Problem:
Go through the entries below and pick out every line with "EmptyString".

Records for processing:
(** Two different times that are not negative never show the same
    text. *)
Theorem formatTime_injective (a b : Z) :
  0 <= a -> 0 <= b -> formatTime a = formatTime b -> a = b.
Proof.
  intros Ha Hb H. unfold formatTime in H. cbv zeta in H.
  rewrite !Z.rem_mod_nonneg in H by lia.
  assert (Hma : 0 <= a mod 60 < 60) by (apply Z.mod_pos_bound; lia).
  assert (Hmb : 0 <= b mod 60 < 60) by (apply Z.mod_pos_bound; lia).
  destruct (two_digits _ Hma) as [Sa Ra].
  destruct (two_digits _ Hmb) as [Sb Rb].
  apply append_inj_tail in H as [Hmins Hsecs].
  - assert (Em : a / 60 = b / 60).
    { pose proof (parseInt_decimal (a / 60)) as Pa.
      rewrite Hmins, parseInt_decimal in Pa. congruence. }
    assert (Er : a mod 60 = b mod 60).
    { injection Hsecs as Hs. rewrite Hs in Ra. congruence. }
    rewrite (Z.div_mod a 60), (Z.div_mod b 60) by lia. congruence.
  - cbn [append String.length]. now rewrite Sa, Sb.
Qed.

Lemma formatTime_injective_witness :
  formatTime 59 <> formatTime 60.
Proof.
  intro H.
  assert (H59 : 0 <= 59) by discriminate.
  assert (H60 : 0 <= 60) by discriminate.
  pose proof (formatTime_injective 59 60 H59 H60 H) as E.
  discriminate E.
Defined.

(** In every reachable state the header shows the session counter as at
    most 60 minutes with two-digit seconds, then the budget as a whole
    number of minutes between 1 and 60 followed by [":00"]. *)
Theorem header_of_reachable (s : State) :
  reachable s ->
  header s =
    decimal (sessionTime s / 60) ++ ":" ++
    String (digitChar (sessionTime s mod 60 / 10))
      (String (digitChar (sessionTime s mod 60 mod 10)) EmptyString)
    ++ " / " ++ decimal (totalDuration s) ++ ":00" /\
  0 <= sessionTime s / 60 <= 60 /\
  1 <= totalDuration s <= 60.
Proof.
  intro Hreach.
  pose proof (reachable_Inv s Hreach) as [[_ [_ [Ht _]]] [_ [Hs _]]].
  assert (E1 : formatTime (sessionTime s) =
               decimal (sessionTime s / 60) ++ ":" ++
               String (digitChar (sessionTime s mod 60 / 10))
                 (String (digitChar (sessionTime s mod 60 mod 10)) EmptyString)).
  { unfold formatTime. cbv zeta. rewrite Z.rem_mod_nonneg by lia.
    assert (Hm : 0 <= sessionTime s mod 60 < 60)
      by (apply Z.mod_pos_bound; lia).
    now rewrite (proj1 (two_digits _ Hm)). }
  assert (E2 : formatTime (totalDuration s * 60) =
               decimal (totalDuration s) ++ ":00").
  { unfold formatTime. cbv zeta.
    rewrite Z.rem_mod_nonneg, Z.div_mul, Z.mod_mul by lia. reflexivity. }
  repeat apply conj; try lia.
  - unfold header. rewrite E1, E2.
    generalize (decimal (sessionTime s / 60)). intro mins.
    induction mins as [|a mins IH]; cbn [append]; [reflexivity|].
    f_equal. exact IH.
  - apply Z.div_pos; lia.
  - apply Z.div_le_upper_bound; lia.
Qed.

Answer space:
      (String (digitChar (sessionTime s mod 60 mod 10)) EmptyString)
                 (String (digitChar (sessionTime s mod 60 mod 10)) EmptyString)).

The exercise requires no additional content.